Instructions for the task: Starting at the top of the entries below, set down every line exactly, please, until you reach the line with "(fun _ _ => (-99) # 1) data4", which is included too.

======== Records supplied ========

(** The distances between the points 0, 2 and 3 of [data4]. *)
Lemma find_distance_matrix_MPI_symmetric_witness :
  let D := @find_distance_matrix_MPI Q_scalar squared_distance
             (fun _ _ => (-99) # 1)
             data4 [0; 2; 3] in
  elt D 1 1 = 0%Q /\ elt D 1 2 = elt D 2 1 /\
  (1 < 2 -> elt D 1 2
            = @pair_distance Q_scalar squared_distance data4 [0; 2; 3] 1 2).
Proof.
  apply (@find_distance_matrix_MPI_symmetric Q_scalar squared_distance
           (fun _ _ => (-99) # 1) data4 [0; 2; 3]);
    vm_compute; intuition discriminate.
Defined.

(** Merging the lists of two trees: point 0 keeps neighbour 1 and takes
    neighbour 2 from the new tree; point 1 keeps both. *)
Lemma choose_best_neighbors_MPI_in_bounds_witness :
  exists N' S',
    choose_best_neighbors_MPI old_nb old_sc new_nb new_sc = Some (N', S') /\
    (elt N' 0 0, elt N' 1 0, elt N' 0 1, elt N' 1 1) = (1, 2, 0, 2) /\
    from_inputs old_nb old_sc new_nb new_sc 0 1 (elt N' 1 0, elt S' 1 0).
Proof.
  destruct (choose_best_neighbors_MPI_in_bounds old_nb old_sc new_nb new_sc)
    as [(N' & S' & Hrun & _ & _ & _ & _ & Hfrom) _].
  - repeat split; reflexivity.
  - vm_compute. split; discriminate.
  - vm_compute. discriminate.
  - exists N', S'. split; [exact Hrun|]. split.
    + vm_compute in Hrun. injection Hrun as HN HS. subst N'. reflexivity.
    + apply Hfrom; vm_compute; split; discriminate || reflexivity.
Defined.
(** * navc: the parse scheduler (files.go) and the translation-unit parser
      (parse.go), embedded shallowly and checked against their specification.

    Layout: the Go library functions the sources call ([strings], [path/filepath]),
    then the embedding of parse.go, then the embedding of files.go (the
    scheduler, and after it the file-name patterns, the events and the
    directory walk), then the lemmas and the theorems about them. *)

From Stdlib Require Import ZArith Ascii String.
From stdpp Require Import gmap strings list.


(** ** Go's [strings] package, on byte strings *)
Module GoStrings.

(** [unicode.IsSpace] restricted to one-byte runes: tab, line feed, vertical
    tab, form feed, carriage return and space.  Commands are taken to be
    ASCII; the multi-byte Unicode spaces are outside this model. *)
Definition isSpace (c : ascii) : bool :=
  let n := nat_of_ascii c in
  bool_decide (n = 9 ∨ n = 10 ∨ n = 11 ∨ n = 12 ∨ n = 13 ∨ n = 32).

(** [fieldsAux cur s]: [cur] is the field being read, most recent byte first. *)
Fixpoint fieldsAux (cur : list ascii) (s : string) : list string :=
  let flush (k : list string) :=
    match cur with
    | [] => k
    | _ => string_of_list_ascii (rev cur) :: k
    end in
  match s with
  | EmptyString => flush []
  | String c s' =>
      if isSpace c then flush (fieldsAux [] s') else fieldsAux (c :: cur) s'
  end.

(** [strings.Fields]: the maximal runs of non-space bytes, in order. *)
Definition Fields (s : string) : list string := fieldsAux [] s.

(** [strings.HasPrefix s p]. *)
Definition HasPrefix (s p : string) : bool := String.prefix p s.

Fixpoint dropBytes (n : nat) (s : string) : string :=
  match n, s with
  | O, _ => s
  | S n', String _ s' => dropBytes n' s'
  | S _, EmptyString => EmptyString
  end.

(** [strings.Replace s old new 1]: the first occurrence of [old] replaced. *)
Fixpoint ReplaceFirst (s old new : string) : string :=
  if String.prefix old s then new +:+ dropBytes (String.length old) s
  else match s with
       | EmptyString => EmptyString
       | String c s' => String c (ReplaceFirst s' old new)
       end.

(** Splitting at a separator byte, keeping empty pieces. *)
Fixpoint splitOn (sep : ascii) (s : string) : list string :=
  match s with
  | EmptyString => [EmptyString]
  | String c s' =>
      if bool_decide (c = sep) then EmptyString :: splitOn sep s'
      else match splitOn sep s' with
           | h :: t => String c h :: t
           | [] => [String c EmptyString]
           end
  end.

(** [strings.Join l sep]. *)
Definition Join (l : list string) (sep : string) : string := String.concat sep l.

End GoStrings.

(** ** Go's [path/filepath] package on Unix, lexical part *)
Module Filepath.
Import GoStrings.

Definition Separator : ascii := "/"%char.

(** [filepath.IsAbs]. *)
Definition IsAbs (p : string) : bool := HasPrefix p "/".

(** One element of a path pushed on the cleaned elements read so far
    (innermost first).  A rooted path drops a leading [..]. *)
Definition cleanStep (rooted : bool) (stack : list string) (c : string) : list string :=
  if bool_decide (c = "" ∨ c = ".") then stack
  else if bool_decide (c = "..") then
    match stack with
    | top :: rest => if bool_decide (top = "..") then c :: stack else rest
    | [] => if rooted then [] else [c]
    end
  else c :: stack.

(** [filepath.Clean]: multiple separators collapsed, [.] elements removed,
    inner [..] resolved, the empty result written [.]. *)
Definition Clean (p : string) : string :=
  let rooted := IsAbs p in
  let body := Join (rev (fold_left (cleanStep rooted) (splitOn Separator p) [])) "/" in
  if rooted then "/" +:+ body
  else if bool_decide (body = "") then "." else body.

(** [filepath.Join a b] for two elements. *)
Definition Join2 (a b : string) : string :=
  if bool_decide (a = "") then (if bool_decide (b = "") then "" else Clean b)
  else Clean (a +:+ "/" +:+ b).

(** The elements of a cleaned path. *)
Definition pathElements (p : string) : list string :=
  filter (λ c, c ≠ "" ∧ c ≠ ".") (splitOn Separator p).

Fixpoint stripCommon (b t : list string) : list string * list string :=
  match b, t with
  | x :: b', y :: t' => if bool_decide (x = y) then stripCommon b' t' else (b, t)
  | _, _ => (b, t)
  end.

(** A path element: not empty, and not starting with the separator. *)
Definition pathElement (c : string) : Prop := c ≠ "" ∧ IsAbs c = false.

(** [filepath.Rel base targ]; [None] is its error.  Both paths are cleaned,
    their common leading elements removed, and one [..] is written for
    every element left of the base. *)
Definition Rel (basepath targpath : string) : option string :=
  let base := Clean basepath in
  let targ := Clean targpath in
  if bool_decide (targ = base) then Some "."
  else if negb (eqb (IsAbs base) (IsAbs targ)) then None
  else
    let '(br, tr) := stripCommon (pathElements base) (pathElements targ) in
    match br with
    | [] => Some (Join tr "/")
    | x :: _ =>
        if bool_decide (x = "..") then None
        else Some (Join (replicate (length br) ".." ++ tr) "/")
    end.

End Filepath.

(** ** Panics and the process environment *)

(** The ways the modelled code aborts ([log.Panic], or Go's bounds check). *)
Inductive panic : Type :=
| IndexOutOfRange            (* argsList[i+1] past the end *)
| PanicGetwd                 (* "unable to get working directoy" *)
| PanicAbs                   (* "unable to get absolute path" *)
| PanicRel                   (* "unable to get relative path" *)
| PanicOpenCompileDb         (* "error opening compile db" *)
| PanicDecode.               (* the JSON decoder's error *)

Inductive result (A : Type) : Type :=
| Ok (a : A)
| Panic (p : panic).
Arguments Ok {A} a.
Arguments Panic {A} p.

Definition bind {A B} (r : result A) (k : A → result B) : result B :=
  match r with
  | Ok a => k a
  | Panic p => Panic p
  end.

Notation "'letP' x ':=' r 'in' k" := (bind r (λ x, k))
  (at level 10, x name, r at level 100, k at level 200).

(** ** parse.go *)
#[local] Set Warnings "-register-all,-clear-no-such-hyp".

Module ParseGo.
Import GoStrings Filepath.

(** type compArgs struct *)
Record compArgs := mkCompArgs {
  Directory : string;
  Command : string;
  File : string
}.

(** What [os.Open] answers for a path: the file (here already run through
    [json.Decoder.Decode], [None] when the content is not a JSON array of
    compArgs), a permission error, a does-not-exist error, or another one. *)
Inductive openResult : Type :=
| Opened (decoded : option (list compArgs))
| ErrPermission
| ErrNotExist
| ErrOther.

(** The part of the operating system the parser consults. *)
Record Env := mkEnv {
  Getwd : option string;            (* os.Getwd; None is its error *)
  Open : string → openResult        (* os.Open, then the decoder *)
}.

(** [filepath.Abs]. *)
Definition Abs (env : Env) (p : string) : option string :=
  if IsAbs p then Some (Clean p)
  else match Getwd env with
       | Some wd => Some (Join2 wd p)
       | None => None
       end.

(** func fixPaths(cas []compArgs, path string) *)
Fixpoint fixPathsLoop (wd : string) (cas : list compArgs) : result (list compArgs) :=
  match cas with
  | [] => Ok []
  | ca :: cas' =>
      match Rel wd (File ca) with
      | None => Panic PanicRel
      | Some rel =>
          letP rest := fixPathsLoop wd cas' in
          Ok (mkCompArgs (Directory ca) (Command ca) (Clean rel) :: rest)
      end
  end.

Definition fixPaths (env : Env) (cas : list compArgs) (path : string)
  : result (list compArgs) :=
  if IsAbs path then Ok cas
  else match Getwd env with
       | None => Panic PanicGetwd
       | Some wd => fixPathsLoop wd cas
       end.

(** func fixCompDirArg(argDir, path string) string *)
Definition fixCompDirArg (env : Env) (argDir path : string) : result string :=
  if IsAbs path then
    if IsAbs argDir then Ok argDir
    else match Abs env argDir with
         | None => Panic PanicAbs
         | Some abs => Ok (Clean abs)
         end
  else if IsAbs argDir then
    match Getwd env with
    | None => Panic PanicGetwd
    | Some wd =>
        match Rel wd argDir with
        | None => Panic PanicRel
        | Some rel => Ok (Clean rel)
        end
    end
  else Ok (Clean (path +:+ "/" +:+ argDir)).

========

Result below:
(** The distances between the points 0, 2 and 3 of [data4]. *)
Lemma find_distance_matrix_MPI_symmetric_witness :
  let D := @find_distance_matrix_MPI Q_scalar squared_distance
             (fun _ _ => (-99) # 1)
             data4 [0; 2; 3] in
  elt D 1 1 = 0%Q /\ elt D 1 2 = elt D 2 1 /\
  (1 < 2 -> elt D 1 2
            = @pair_distance Q_scalar squared_distance data4 [0; 2; 3] 1 2).
Proof.
  apply (@find_distance_matrix_MPI_symmetric Q_scalar squared_distance
           (fun _ _ => (-99) # 1) data4 [0; 2; 3]);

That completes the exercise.